*PROBLEM TO SOLVE*
Only the lines from the top of the material through the line containing "Some (EmptyString, ptr)" should be restated, each one exactly.

Top of RECORDS PROVIDED

(** What is before a newline in the first [n] characters, and what is after it. *)
Fixpoint split_line (n : nat) (ptr : string) : option (string * string) :=
  match n, ptr with
  | S n, String c ptr =>
    if Ascii.eqb c "010" then Some (EmptyString, ptr)
    else '(line, rest) ← split_line n ptr; Some (String c line, rest)
  | _, _ => None
  end.

(** The loop over the lines of [ptr], each less than the 100 bytes of [line]. *)
Fixpoint each_line {A} (fuel : nat) (body : string -> A -> outcome A) (ptr : string) (a : A)
  : outcome A :=
  match fuel with
  | O => OutOfFuel
  | S fuel =>
    match ptr with
    | EmptyString => Done a
    | _ =>
      match split_line 99 ptr with
      | None => Done a               (* no newline *)
      | Some (line, ptr) => a ← body (c_str line) a; each_line fuel body ptr a
      end
    end
  end.
(** [fgets] of at most [n] characters, up to a newline, which it keeps. *)
Fixpoint fgets (n : nat) (f : string) : string * string :=
  match n, f with
  | S n, String c f =>
    if Ascii.eqb c "010" then (String c EmptyString, f)
    else let '(line, f) := fgets n f in (String c line, f)
  | _, _ => (EmptyString, f)
  end.

(** The loop over [fgets] of 99 bytes, the terminator among them. *)
Fixpoint each_fgets {A} (fuel : nat) (body : string -> A -> outcome A) (f : string) (a : A) : outcome A :=
  match fuel with
  | O => OutOfFuel
  | S fuel =>
    match f with
    | EmptyString => Done a
    | _ => let '(line, f) := fgets 98 f in a ← body (c_str line) a; each_fgets fuel body f a
    end
  end.

(** The loop over the names of [filename], until one of them gives [false]. *)
Fixpoint each_name {A} (fuel : nat) (body : string -> A -> outcome (bool * A)) (filename : string) (a : A)
  : outcome (bool * A) :=
  match fuel with
  | O => OutOfFuel
  | S fuel =>
    match strtok (Ascii.eqb ",") filename with
    | None => Done (true, a)
    | Some (pname, saveptr) =>
      '(ok, a) ← body pname a;
      if ok : bool then each_name fuel body saveptr a else Done (false, a)
    end
  end.
Definition lines_fuel (ptr : string) : nat := S (String.length ptr).

(** [line[0] == '#' || line[0] == 0] *)
Definition comment_line (line : string) : bool :=
  match line with EmptyString => true | String c _ => Ascii.eqb c "#" end.

Section parameters.
Context (_var_info : list Info) (deref : Z -> Z) (table_at : Z -> option (list GroupInfo)).
Context (atof : string -> spec_float).

Definition parse_param_line (line : string) : option (string * spec_float) :=
  match line with
  | String "#" _ => None
  | _ =>
    '(pname, saveptr) ← strtok is_delim line;
    if slen pname >? AP_MAX_NAME_SIZE then None
    else '(value_s, _) ← strtok is_delim saveptr; Some (pname, atof value_s)
  end.

(** * The messages of a change *)

(** [send_parameter]: what [send_parameter_value_all] is called with. *)
Definition send_parameter (m : Z -> Z) (this : Z) (name : string) (var_type idx : Z)
  : list (string * Z * spec_float) :=
  let var_type :=
    if negb (idx =? 0) && (var_type =? AP_PARAM_VECTOR3F) then AP_PARAM_FLOAT else var_type in
  if var_type >? AP_PARAM_VECTOR3F then []
  else if negb (var_type =? AP_PARAM_VECTOR3F) then [(name, var_type, cast_to_float var_type this m)]
  else
    let axis (c : ascii) :=
      (substring 0 (String.length name - 1) (take_string (Z.to_nat AP_MAX_NAME_SIZE) name) ++
       String c EmptyString)%string in
    [(axis "X"%char, AP_PARAM_FLOAT, f32_of_bits (le_val (mem_read m this 4)));
     (axis "Y"%char, AP_PARAM_FLOAT, f32_of_bits (le_val (mem_read m (this + 4) 4)));
     (axis "Z"%char, AP_PARAM_FLOAT, f32_of_bits (le_val (mem_read m (this + 8) 4)))].

Definition notify (m : Z -> Z) (this : Z) : list (string * Z * spec_float) :=
  match find_var_info _var_info deref table_at this with
  | None => []
  | Some f =>
    let name := copy_name_info f (AP_MAX_NAME_SIZE + 1) true in
    send_parameter m this name (found_type f) (vec_idx f)
  end.

(** * Pointers to objects *)

(** [find_key_by_pointer_group]: the key, if found. *)
Fixpoint key_by_pointer_rows (nested : list GroupInfo -> Z -> option Z) (p : Z) (v : Info)
    (rows : list GroupInfo) (ofs : Z) : option Z :=
  match rows with
  | [] => None
  | g :: rows =>
    let continue := key_by_pointer_rows nested p v rows ofs in
    if type g =? AP_PARAM_NONE then None
    else if negb (type g =? AP_PARAM_GROUP) then continue
    else
      match get_base deref v with
      | None => continue
      | Some base =>
        let here := base + offset g + ofs in
        if p =? (if nz (flags g &&& AP_PARAM_FLAG_POINTER) then deref here else here)
        then Some (key v)
        else
          match adjust_group_offset deref v g ofs with
          | None => continue
          | Some new_offset =>
            match get_group_info table_at (content g) (flags g) with
            | None => continue
            | Some ginfo =>
              match nested ginfo new_offset with
              | Some k => Some k
              | None => continue
              end
            end
          end
      end
  end.

Fixpoint find_key_by_pointer_group (levels : nat) (p : Z) (v : Info) (group_info : list GroupInfo)
    (ofs : Z) : option Z :=
  match levels with
  | O => None
  | S levels =>
    key_by_pointer_rows (fun ginfo ofs => find_key_by_pointer_group levels p v ginfo ofs)
      p v group_info ofs
  end.

Fixpoint find_key_by_pointer_loop (levels : nat) (p : Z) (rows : list Info) : option Z :=
  match rows with
  | [] => None
  | v :: rows =>
    if negb (i_type v =? AP_PARAM_GROUP) then find_key_by_pointer_loop levels p rows
    else if nz (i_flags v &&& AP_PARAM_FLAG_POINTER) && (p =? deref (ptr v)) then Some (key v)
    else
      match get_group_info table_at (i_content v) (i_flags v) with
      | None => find_key_by_pointer_loop levels p rows
      | Some ginfo =>
        match find_key_by_pointer_group levels p v ginfo 0 with
        | Some k => Some k
        | None => find_key_by_pointer_loop levels p rows
        end
      end
  end.
Definition find_key_by_pointer (levels : nat) (p : Z) : option Z :=
  find_key_by_pointer_loop levels p _var_info.

(** * What changes the parameters *)
Section storage.
Context {St : Type} `{HalStorage St}.
Context (layout : list StorageArea).

Definition set_overrides (s : t St) (o : list (Z * spec_float)) : t St :=
  mk (_storage s) (mem s) (_parameter_count s) o.

(** ** Configured *)

Definition configured_in_defaults_file (this : Z) (s : t St) : bool :=
  match find_var_info _var_info deref table_at this with
  | None => false
  | Some _ => existsb (fun o => this =? o.1) (param_overrides s)
  end.

Definition configured (junk : list Z) (this : Z) (s : t St) : outcome bool :=
  if configured_in_defaults_file this s then Done true
  else configured_in_storage _var_info deref table_at layout junk this s.

(** ** Setting by name, for the types that are supported *)

Definition supported (vtype : Z) : bool := (AP_PARAM_INT8 <=? vtype) && (vtype <=? AP_PARAM_FLOAT).

Definition set (vtype this : Z) (v : spec_float) (s : t St) : outcome (t St) :=
  m ← access (set_value vtype this v (mem s)); Done (set_mem s m).

Definition set_default (junk : list Z) (vtype this : Z) (v : spec_float) (s : t St) : outcome (t St) :=
  there ← configured junk this s;
  if there : bool then access (set_value vtype this v (mem s)) ≫= fun _ => Done s
  else set vtype this v s.

(** [fabsf((float)(_value - v)) < FLT_EPSILON], with [v] of the type of the
    variable; the difference of two 32-bit integers may overflow. *)
Definition unchanged (vtype this : Z) (v : spec_float) (m : Z -> Z) : option bool :=
  if vtype =? AP_PARAM_FLOAT then
    Some (f32_lt (SFabs (f32_of_bits (le_val (mem_read m this 4)) - v)%f32) FLT_EPSILON)
  else
    let n := type_size vtype in
    let signed b := if b <? 2 ^ (8 * n - 1) then b else b - 2 ^ (8 * n) in
    m' ← set_value vtype this v m;
    let d := signed (le_val (mem_read m this n)) - signed (le_val (mem_read m' this n)) in
    if (-2147483648 <=? d) && (d <? 2147483648)
    then Some (f32_lt (SFabs (f32_of_Z d)) FLT_EPSILON) else None.

Definition set_and_save (junk : list Z) (vtype this : Z) (v : spec_float) (s : t St)
  : outcome (bool * t St) :=
  force ← access (unchanged vtype this v (mem s));
  s ← set vtype this v s;
  save _var_info deref table_at layout junk force this s.

(** [v == _value], with [v] of the type of the variable. *)
Definition equals (vtype this : Z) (v : spec_float) (m : Z -> Z) : option bool :=
  if vtype =? AP_PARAM_FLOAT then Some (SFeqb v (f32_of_bits (le_val (mem_read m this 4))))
  else
    m' ← set_value vtype this v m;
    Some (bool_decide (mem_read m' this (type_size vtype) = mem_read m this (type_size vtype))).

Definition set_and_save_ifchanged (junk : list Z) (vtype this : Z) (v : spec_float) (s : t St)
  : outcome (bool * t St) :=
  same ← access (equals vtype this v (mem s));
  if same : bool then Done (true, s)
  else s ← set vtype this v s; save _var_info deref table_at layout junk true this s.

(** [set_and_notify]: the messages and the state. *)
Definition set_and_notify (vtype this : Z) (v : spec_float) (s : t St)
  : outcome (list (string * Z * spec_float) * t St) :=
  same ← access (equals vtype this v (mem s));
  if same : bool then Done ([], s)
  else s ← set vtype this v s; Done (notify (mem s) this, s).

Definition set_by_name (levels : nat) (name : string) (value : spec_float) (s : t St)
  : outcome (bool * t St) :=
  match find _var_info deref table_at levels name with
  | None => Done (false, s)
  | Some (vtype, vp) =>
    if supported vtype then s ← set vtype vp value s; Done (true, s) else Done (false, s)
  end.

Definition set_default_by_name (junk : list Z) (levels : nat) (name : string) (value : spec_float)
    (s : t St) : outcome (bool * t St) :=
  match find _var_info deref table_at levels name with
  | None => Done (false, s)
  | Some (vtype, vp) =>
    if supported vtype then s ← set_default junk vtype vp value s; Done (true, s) else Done (false, s)
  end.

Definition set_and_save_by_name (junk : list Z) (levels : nat) (name : string) (value : spec_float)
    (s : t St) : outcome (bool * t St) :=
  match find _var_info deref table_at levels name with
  | None => Done (false, s)
  | Some (vtype, vp) =>
    if supported vtype then '(_, s) ← set_and_save junk vtype vp value s; Done (true, s)
    else Done (false, s)
  end.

Bottom of RECORDS PROVIDED

*RESULT FOR THIS EXERCISE*
(** What is before a newline in the first [n] characters, and what is after it. *)
Fixpoint split_line (n : nat) (ptr : string) : option (string * string) :=
  match n, ptr with
  | S n, String c ptr =>
    if Ascii.eqb c "010" then Some (EmptyString, ptr)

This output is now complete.